About this exercise =>
Tell how many lines in the listing below contain the word "numbers", giving the number alone.

--- The data Enclosed Below ---

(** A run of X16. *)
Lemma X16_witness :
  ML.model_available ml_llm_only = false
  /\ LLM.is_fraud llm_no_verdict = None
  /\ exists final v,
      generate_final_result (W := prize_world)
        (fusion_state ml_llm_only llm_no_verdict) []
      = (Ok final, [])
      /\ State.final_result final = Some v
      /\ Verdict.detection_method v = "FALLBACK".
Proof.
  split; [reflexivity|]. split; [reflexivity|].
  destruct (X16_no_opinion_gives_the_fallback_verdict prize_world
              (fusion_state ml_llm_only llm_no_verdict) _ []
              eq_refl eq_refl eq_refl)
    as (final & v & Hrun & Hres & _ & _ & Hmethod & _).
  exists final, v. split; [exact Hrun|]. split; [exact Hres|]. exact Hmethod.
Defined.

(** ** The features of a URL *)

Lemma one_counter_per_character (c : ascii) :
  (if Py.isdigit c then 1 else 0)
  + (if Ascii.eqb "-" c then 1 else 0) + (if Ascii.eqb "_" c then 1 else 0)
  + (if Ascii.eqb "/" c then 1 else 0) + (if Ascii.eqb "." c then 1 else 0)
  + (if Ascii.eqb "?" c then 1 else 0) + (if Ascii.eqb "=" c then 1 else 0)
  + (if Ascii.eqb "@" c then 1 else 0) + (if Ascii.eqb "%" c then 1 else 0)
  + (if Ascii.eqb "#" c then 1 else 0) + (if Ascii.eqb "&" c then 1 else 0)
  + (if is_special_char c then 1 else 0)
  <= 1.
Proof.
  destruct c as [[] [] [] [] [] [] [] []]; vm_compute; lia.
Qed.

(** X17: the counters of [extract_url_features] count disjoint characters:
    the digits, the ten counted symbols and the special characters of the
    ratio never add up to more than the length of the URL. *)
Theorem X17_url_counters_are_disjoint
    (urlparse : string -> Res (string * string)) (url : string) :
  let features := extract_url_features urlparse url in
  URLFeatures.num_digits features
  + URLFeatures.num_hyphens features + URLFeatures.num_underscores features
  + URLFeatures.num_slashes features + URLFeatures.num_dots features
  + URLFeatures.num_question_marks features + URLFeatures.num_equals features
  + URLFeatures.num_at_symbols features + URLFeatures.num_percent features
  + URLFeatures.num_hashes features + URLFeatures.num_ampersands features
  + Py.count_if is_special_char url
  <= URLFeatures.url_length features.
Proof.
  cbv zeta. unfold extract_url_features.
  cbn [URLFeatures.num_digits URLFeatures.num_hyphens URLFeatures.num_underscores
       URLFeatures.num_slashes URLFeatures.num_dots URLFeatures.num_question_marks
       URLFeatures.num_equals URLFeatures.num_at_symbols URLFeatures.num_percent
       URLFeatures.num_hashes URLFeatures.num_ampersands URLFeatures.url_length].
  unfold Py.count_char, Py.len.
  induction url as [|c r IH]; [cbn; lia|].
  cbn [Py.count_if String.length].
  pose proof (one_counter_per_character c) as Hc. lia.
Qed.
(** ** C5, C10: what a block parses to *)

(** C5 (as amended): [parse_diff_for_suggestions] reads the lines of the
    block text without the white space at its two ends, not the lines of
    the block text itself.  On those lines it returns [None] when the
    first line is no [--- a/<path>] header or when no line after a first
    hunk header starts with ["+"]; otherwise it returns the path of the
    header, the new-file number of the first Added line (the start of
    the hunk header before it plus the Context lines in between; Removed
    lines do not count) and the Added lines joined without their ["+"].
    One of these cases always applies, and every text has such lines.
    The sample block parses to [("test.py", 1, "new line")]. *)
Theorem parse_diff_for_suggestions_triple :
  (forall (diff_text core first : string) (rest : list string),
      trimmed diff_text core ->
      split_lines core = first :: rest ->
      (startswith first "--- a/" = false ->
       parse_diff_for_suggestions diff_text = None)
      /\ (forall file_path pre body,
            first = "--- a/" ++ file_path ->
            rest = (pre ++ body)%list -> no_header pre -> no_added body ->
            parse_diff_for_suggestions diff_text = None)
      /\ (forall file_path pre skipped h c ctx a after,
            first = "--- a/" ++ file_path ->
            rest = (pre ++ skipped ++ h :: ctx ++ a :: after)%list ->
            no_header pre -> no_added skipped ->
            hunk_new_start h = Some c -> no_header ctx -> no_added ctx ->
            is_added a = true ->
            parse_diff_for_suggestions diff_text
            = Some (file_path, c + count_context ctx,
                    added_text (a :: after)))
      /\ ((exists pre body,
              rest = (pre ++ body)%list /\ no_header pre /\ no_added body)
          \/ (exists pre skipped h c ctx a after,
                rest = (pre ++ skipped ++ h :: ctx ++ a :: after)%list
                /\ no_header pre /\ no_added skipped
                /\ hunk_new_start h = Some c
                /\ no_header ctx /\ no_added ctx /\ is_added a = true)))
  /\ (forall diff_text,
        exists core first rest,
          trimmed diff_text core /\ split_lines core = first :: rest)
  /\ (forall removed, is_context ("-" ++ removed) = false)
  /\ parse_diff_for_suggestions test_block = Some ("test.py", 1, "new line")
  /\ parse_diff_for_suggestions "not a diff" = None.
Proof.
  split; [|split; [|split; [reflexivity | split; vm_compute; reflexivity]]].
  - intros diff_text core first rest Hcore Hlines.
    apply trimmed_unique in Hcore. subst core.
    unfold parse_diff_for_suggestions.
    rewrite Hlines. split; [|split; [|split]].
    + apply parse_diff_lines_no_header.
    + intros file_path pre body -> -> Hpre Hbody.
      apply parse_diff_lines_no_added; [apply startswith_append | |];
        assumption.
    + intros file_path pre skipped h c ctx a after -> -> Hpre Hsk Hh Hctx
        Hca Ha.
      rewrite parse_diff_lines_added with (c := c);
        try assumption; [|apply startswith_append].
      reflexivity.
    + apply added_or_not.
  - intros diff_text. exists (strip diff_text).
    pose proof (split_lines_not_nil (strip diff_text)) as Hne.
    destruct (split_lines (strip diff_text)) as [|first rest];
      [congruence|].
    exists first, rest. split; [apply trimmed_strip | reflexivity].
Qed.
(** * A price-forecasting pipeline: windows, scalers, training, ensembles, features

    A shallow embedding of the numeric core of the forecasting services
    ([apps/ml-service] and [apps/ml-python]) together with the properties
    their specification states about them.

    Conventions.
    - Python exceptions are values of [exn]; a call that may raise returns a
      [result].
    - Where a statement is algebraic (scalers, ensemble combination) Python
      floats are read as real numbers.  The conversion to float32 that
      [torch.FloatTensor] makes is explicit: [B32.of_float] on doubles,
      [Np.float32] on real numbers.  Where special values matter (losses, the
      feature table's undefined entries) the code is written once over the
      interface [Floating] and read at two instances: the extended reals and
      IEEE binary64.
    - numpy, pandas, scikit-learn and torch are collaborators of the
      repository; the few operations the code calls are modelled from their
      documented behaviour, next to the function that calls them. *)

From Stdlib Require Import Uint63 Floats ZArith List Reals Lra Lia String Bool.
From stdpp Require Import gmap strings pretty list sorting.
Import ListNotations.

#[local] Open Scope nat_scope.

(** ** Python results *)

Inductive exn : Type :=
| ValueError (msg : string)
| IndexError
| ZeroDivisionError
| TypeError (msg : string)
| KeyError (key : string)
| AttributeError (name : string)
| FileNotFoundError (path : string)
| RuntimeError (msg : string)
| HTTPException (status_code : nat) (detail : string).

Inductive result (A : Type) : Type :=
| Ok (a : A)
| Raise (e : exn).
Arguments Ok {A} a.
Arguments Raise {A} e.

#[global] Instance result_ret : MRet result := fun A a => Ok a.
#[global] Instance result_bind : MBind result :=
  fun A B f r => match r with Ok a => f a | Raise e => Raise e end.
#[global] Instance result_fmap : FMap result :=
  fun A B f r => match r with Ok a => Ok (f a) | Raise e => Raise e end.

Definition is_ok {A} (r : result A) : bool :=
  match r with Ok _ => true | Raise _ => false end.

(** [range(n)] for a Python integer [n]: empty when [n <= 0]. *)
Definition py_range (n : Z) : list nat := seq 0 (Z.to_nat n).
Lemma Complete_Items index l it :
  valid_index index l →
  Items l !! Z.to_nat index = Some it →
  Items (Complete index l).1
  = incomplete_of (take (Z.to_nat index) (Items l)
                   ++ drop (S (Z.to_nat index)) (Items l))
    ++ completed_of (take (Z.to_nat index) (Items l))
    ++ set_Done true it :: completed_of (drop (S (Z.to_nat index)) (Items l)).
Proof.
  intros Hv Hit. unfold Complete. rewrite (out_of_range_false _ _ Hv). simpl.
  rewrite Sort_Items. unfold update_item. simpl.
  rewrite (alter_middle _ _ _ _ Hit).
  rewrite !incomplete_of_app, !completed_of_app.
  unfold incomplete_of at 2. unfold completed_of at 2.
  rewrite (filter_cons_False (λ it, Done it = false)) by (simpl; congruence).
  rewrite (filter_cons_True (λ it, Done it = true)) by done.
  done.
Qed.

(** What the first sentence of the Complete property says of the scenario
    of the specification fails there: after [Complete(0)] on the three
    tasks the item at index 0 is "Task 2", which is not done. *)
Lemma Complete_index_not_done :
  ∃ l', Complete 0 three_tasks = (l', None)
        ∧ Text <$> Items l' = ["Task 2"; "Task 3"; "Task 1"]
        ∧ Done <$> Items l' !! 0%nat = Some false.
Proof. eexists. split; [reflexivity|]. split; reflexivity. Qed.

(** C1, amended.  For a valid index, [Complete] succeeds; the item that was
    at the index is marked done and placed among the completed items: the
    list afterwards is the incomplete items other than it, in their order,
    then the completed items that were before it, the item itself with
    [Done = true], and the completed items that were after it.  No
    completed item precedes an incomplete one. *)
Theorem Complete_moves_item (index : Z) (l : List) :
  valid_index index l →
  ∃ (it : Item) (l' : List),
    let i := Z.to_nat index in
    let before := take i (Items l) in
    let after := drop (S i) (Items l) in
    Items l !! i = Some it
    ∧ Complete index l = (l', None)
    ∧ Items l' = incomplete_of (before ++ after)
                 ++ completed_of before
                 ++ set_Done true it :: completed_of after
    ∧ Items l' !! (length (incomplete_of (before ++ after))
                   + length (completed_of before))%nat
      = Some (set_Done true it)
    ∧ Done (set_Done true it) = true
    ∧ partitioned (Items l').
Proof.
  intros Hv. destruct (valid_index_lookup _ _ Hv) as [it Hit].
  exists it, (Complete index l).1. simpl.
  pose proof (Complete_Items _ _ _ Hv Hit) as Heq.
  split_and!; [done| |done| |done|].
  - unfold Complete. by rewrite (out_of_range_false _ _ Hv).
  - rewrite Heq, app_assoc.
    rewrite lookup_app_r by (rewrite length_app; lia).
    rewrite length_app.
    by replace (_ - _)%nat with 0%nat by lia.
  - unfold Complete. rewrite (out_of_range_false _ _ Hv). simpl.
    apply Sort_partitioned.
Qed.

--- End of Enclosed The data ---

The answer =>
2